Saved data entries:
(** C9.  The confidence of a recommendation is [min(match_score * 1.1, 1)],
    so it is at most 1. *)
Theorem recommendations_confidence (self : PartnerInferenceEngine.t)
    (clock : nat → string) (company_id : string) (top_k : Z)
    (filters : option (gmap string PartnerInferenceEngine.any))
    (include_scores : bool) (out : list Recommendation.t) :
  PartnerInferenceEngine.get_recommendations self clock company_id top_k
    filters include_scores = Py.Return out →
  Forall (λ r, Recommendation.confidence r
               = Rmin (Recommendation.match_score r * 1.1) 1
             ∧ Recommendation.confidence r <= 1) out.
Proof.
  intros [[_ ->]|(qf & all & cf & _ & _ & ->)]%get_recommendations_inv;
    [constructor|].
  apply Forall_forall. intros r Hr.
  eapply elem_of_sublist in Hr; [|apply slice_to_sublist].
  apply sort_desc_elem_of, score_candidates_elem_of in Hr as [_ ->].
  rewrite py_min_Rmin. split; [done|]. apply Rmin_r.
Qed.

Lemma recommendations_confidence_witness :
  ∃ out,
    PartnerInferenceEngine.get_recommendations Fixtures.uniform_engine
      Fixtures.midnight "DataViz Pro" 3 None true = Py.Return out
    ∧ length out = 3%nat
    ∧ Forall (λ r, Recommendation.confidence r
                   = Rmin (Recommendation.match_score r * 1.1) 1
                 ∧ Recommendation.confidence r <= 1) out.
Proof.
  destruct (uniform_engine_recommendations Fixtures.midnight "DataViz Pro" 3)
    as (out & Hout & Hids & _).
  exists out. split; [exact Hout|]. split.
  - by rewrite <- (length_fmap Recommendation.company_id), Hids.
  - exact (recommendations_confidence _ _ _ _ _ _ _ Hout).
Defined.

(** C10.  [_apply_filters] returns its candidates for every [filters], so
    [get_recommendations] answers the same for any two values of
    [filters], [None] included. *)
Theorem recommendations_ignore_filters (self : PartnerInferenceEngine.t)
    (clock : nat → string) (company_id : string) (top_k : Z)
    (filters1 filters2 : option (gmap string PartnerInferenceEngine.any))
    (include_scores : bool) :
  (∀ candidate_companies filters,
     PartnerInferenceEngine._apply_filters candidate_companies filters
     = candidate_companies)
  ∧ PartnerInferenceEngine.get_recommendations self clock company_id top_k
      filters1 include_scores
    = PartnerInferenceEngine.get_recommendations self clock company_id top_k
        filters2 include_scores.
Proof.
  split; [done|]. unfold PartnerInferenceEngine.get_recommendations.
  destruct (FeatureStoreClient.get_company_features _ _)
    as [[query_features|]|e]; simpl; [|done..].
  destruct (FeatureStoreClient.get_all_companies _) as [all_companies|e];
    simpl; [|done].
  rewrite !apply_filters_id.
  by destruct (PartnerInferenceEngine.truthy filters1),
    (PartnerInferenceEngine.truthy filters2).
Qed.

End recommendations.

(** ** Batches *)

Section batch.

(** The loop that collects the answers of the tasks into the dict. *)
Lemma collect_lookup_other {V} (results : list (string * V))
    (batch_results : gmap string V) (k : string) :
  k ∉ results.*1 →
  foldl (λ batch_results result, <[result.1 := result.2]> batch_results)
    batch_results results !! k = batch_results !! k.
Proof.
  revert batch_results.
  induction results as [|[k' v'] results IH]; intros batch_results Hk;
    simpl in *; [done|].
  apply not_elem_of_cons in Hk as [Hne Hk].
  rewrite IH by done. by rewrite lookup_insert_ne.
Qed.

Lemma collect_lookup {V} (results : list (string * V))
    (batch_results : gmap string V) (k : string) (v : V) :
  NoDup results.*1 → (k, v) ∈ results →
  foldl (λ batch_results result, <[result.1 := result.2]> batch_results)
    batch_results results !! k = Some v.
Proof.
  revert batch_results.
  induction results as [|[k' v'] results IH]; intros batch_results Hnodup Hin;
    simpl in *; [by apply elem_of_nil in Hin|].
  apply NoDup_cons in Hnodup as [Hfresh Hnodup].
  apply elem_of_cons in Hin as [[= -> ->]|Hin].
  - rewrite collect_lookup_other by done. apply lookup_insert_eq.
  - by apply IH.
Qed.

Lemma collect_dom {V} (results : list (string * V))
    (batch_results : gmap string V) :
  dom (foldl (λ batch_results result, <[result.1 := result.2]> batch_results)
         batch_results results)
  = list_to_set results.*1 ∪ dom batch_results.
Proof.
  revert batch_results.
  induction results as [|[k' v'] results IH]; intros batch_results; simpl.
  - by rewrite (left_id_L ∅ (∪)).
  - rewrite IH, dom_insert_L, (assoc_L (∪)).
    by rewrite (comm_L (∪) (list_to_set _) {[k']}).
Qed.

Lemma process_company_eq (self : PartnerInferenceEngine.t)
    (clock : nat → nat → string) (top_k : Z) (i : nat) (company_id : string) :
  PartnerInferenceEngine.process_company self clock top_k i company_id
  = (company_id,
     PartnerInferenceEngine.try_except
       (PartnerInferenceEngine.get_recommendations self (clock i) company_id
          top_k None true) []).
Proof.
  unfold PartnerInferenceEngine.process_company.
  by destruct (PartnerInferenceEngine.get_recommendations _ _ _ _ _ _).
Qed.

Lemma imap_keys {A B} (f : nat → A → A * B) (l : list A) :
  (∀ i x, (f i x).1 = x) → (imap f l).*1 = l.
Proof.
  revert f. induction l as [|x l IH]; intros f Hf; simpl; [done|].
  rewrite Hf. f_equal. apply IH. intros i y. apply Hf.
Qed.

(** C6.  For pairwise different company ids the batch map has one entry
    for every id: the list [get_recommendations] returns for it, and the
    empty list when [get_recommendations] raises for it. *)
Theorem batch_one_entry_per_query (self : PartnerInferenceEngine.t)
    (clock : nat → nat → string) (company_ids : list string) (top_k : Z) :
  NoDup company_ids →
  ∃ batch_results,
    PartnerInferenceEngine.get_batch_recommendations self clock company_ids
      top_k = Py.Return batch_results
    ∧ size batch_results = length company_ids
    ∧ ∀ i company_id,
        company_ids !! i = Some company_id →
        batch_results !! company_id
        = Some
            match
              PartnerInferenceEngine.get_recommendations self (clock i)
                company_id top_k None true
            with
            | Py.Return recommendations => recommendations
            | Py.Raise _ => []
            end.
Proof.
  intros Hnodup. eexists. split; [reflexivity|].
  assert ((imap (PartnerInferenceEngine.process_company self clock top_k)
             company_ids).*1 = company_ids) as Hkeys.
  { apply imap_keys. intros i x. by rewrite process_company_eq. }
  split.
  - rewrite <- size_dom, collect_dom, Hkeys, dom_empty_L, (right_id_L ∅ (∪)).
    by apply size_list_to_set.
  - intros i company_id Hi.
    apply collect_lookup; [by rewrite Hkeys|].
    apply (elem_of_lookup_imap_2
             (PartnerInferenceEngine.process_company self clock top_k)) in Hi.
    by rewrite process_company_eq in Hi.
Qed.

- Your goal
Scan the records for the string "every". Copy each line in which it appears.

- Response to the task
(** C10.  [_apply_filters] returns its candidates for every [filters], so
    for every id: the list [get_recommendations] returns for it, and the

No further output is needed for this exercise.